Recorded data:

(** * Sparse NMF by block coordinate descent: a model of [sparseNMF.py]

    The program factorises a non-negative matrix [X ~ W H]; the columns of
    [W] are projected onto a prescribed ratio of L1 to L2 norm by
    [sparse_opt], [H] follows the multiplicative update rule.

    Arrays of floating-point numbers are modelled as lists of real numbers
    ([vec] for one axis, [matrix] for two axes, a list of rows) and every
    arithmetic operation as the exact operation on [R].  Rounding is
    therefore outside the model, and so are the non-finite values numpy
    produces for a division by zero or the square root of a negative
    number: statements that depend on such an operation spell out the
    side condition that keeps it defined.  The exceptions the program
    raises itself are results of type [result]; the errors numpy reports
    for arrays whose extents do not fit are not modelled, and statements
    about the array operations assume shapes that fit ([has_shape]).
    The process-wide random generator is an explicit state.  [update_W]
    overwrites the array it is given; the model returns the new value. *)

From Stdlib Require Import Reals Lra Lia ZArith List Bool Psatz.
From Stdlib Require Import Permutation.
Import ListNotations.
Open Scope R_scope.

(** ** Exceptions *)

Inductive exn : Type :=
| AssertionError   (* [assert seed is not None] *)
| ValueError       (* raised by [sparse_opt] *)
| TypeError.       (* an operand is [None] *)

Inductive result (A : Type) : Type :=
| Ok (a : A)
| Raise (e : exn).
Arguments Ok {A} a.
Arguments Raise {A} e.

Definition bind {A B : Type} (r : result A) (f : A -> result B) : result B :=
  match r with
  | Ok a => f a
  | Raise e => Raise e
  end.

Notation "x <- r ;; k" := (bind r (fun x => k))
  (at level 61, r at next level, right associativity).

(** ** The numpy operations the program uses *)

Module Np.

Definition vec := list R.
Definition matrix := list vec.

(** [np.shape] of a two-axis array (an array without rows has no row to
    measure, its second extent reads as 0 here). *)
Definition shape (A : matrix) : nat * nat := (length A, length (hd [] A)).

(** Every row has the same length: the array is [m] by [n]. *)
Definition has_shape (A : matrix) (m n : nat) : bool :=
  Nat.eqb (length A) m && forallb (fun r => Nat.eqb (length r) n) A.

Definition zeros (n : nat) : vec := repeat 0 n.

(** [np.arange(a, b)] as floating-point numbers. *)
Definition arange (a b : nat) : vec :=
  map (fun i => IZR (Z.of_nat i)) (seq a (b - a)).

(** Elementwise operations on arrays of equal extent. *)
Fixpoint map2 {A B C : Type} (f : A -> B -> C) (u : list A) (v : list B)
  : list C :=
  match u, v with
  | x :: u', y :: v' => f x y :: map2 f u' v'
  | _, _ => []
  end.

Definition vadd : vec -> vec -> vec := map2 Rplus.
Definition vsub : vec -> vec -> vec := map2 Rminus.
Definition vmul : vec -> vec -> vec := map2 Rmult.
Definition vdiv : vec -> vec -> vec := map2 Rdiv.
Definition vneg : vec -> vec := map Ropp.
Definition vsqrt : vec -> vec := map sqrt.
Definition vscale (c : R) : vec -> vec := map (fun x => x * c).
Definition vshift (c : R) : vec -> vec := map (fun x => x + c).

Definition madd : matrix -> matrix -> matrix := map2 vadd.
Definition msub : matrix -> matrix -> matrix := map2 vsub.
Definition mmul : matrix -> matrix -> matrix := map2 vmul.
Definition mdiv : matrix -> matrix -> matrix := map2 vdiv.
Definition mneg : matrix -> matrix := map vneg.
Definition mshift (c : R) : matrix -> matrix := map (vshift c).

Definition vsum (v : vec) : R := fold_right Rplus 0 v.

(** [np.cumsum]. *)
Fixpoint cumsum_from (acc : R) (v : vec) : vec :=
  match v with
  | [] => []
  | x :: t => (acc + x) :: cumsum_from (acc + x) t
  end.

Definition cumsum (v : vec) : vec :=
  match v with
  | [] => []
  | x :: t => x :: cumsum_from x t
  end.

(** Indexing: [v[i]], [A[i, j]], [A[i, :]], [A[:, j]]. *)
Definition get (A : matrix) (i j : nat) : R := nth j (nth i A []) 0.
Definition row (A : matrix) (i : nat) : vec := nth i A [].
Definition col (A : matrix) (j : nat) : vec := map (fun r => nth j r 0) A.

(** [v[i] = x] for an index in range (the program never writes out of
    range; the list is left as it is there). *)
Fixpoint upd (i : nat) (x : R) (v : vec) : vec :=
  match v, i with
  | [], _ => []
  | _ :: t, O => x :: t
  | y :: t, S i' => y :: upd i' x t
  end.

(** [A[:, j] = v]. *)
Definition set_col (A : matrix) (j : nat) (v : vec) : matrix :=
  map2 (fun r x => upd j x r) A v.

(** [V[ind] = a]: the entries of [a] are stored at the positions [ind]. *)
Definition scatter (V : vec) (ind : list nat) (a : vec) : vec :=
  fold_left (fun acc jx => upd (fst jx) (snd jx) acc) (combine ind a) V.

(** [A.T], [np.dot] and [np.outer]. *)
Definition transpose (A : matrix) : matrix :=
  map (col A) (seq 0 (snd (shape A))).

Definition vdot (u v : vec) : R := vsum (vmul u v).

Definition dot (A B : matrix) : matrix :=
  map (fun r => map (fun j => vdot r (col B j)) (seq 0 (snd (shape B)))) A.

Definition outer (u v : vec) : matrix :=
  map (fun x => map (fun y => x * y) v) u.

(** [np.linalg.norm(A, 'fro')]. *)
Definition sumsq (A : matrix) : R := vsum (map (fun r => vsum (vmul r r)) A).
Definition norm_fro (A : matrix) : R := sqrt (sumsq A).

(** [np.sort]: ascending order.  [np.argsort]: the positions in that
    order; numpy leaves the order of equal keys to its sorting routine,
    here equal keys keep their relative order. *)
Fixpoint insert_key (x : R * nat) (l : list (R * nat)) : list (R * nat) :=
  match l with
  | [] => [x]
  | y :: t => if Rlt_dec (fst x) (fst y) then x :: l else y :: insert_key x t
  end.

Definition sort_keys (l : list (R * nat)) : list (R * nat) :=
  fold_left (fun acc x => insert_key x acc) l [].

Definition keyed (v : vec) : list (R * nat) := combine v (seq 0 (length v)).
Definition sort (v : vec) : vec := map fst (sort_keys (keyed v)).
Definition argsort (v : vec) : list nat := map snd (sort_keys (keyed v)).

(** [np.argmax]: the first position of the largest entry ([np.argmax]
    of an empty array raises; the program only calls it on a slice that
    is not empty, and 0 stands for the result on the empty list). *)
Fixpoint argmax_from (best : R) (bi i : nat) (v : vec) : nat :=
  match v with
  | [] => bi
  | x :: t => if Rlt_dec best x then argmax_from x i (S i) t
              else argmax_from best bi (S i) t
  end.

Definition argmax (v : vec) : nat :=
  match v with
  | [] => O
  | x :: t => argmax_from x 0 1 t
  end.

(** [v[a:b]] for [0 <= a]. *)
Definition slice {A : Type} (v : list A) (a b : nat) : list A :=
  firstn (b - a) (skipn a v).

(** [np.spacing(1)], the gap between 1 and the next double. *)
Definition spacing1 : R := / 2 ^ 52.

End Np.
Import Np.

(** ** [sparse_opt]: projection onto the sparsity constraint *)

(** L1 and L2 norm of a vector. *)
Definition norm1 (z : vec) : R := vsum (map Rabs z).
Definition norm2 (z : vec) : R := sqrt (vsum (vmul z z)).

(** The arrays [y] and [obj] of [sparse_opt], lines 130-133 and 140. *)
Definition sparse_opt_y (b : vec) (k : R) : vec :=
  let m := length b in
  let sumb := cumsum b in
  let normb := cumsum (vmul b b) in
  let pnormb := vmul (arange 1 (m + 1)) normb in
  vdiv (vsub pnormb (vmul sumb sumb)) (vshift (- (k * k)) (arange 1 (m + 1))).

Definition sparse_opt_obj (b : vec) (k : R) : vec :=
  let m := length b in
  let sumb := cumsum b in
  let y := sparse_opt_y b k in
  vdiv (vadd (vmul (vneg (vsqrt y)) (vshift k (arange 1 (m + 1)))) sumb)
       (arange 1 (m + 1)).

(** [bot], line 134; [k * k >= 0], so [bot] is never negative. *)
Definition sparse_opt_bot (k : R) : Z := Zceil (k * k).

_PROBLEM TO WORK ON_: The output should be exactly the lines above from the line containing "of an empty" to the line containing "Definition norm2 (z", inclusive, with no other lines.

_EXERCISE OUTPUT_:
    of an empty array raises; the program only calls it on a slice that
    is not empty, and 0 stands for the result on the empty list). *)
Fixpoint argmax_from (best : R) (bi i : nat) (v : vec) : nat :=
  match v with
  | [] => bi
  | x :: t => if Rlt_dec best x then argmax_from x i (S i) t
              else argmax_from best bi (S i) t
  end.

Definition argmax (v : vec) : nat :=
  match v with
  | [] => O
  | x :: t => argmax_from x 0 1 t
  end.

(** [v[a:b]] for [0 <= a]. *)
Definition slice {A : Type} (v : list A) (a b : nat) : list A :=
  firstn (b - a) (skipn a v).

(** [np.spacing(1)], the gap between 1 and the next double. *)
Definition spacing1 : R := / 2 ^ 52.

End Np.
Import Np.

(** ** [sparse_opt]: projection onto the sparsity constraint *)

(** L1 and L2 norm of a vector. *)
Definition norm1 (z : vec) : R := vsum (map Rabs z).
Definition norm2 (z : vec) : R := sqrt (vsum (vmul z z)).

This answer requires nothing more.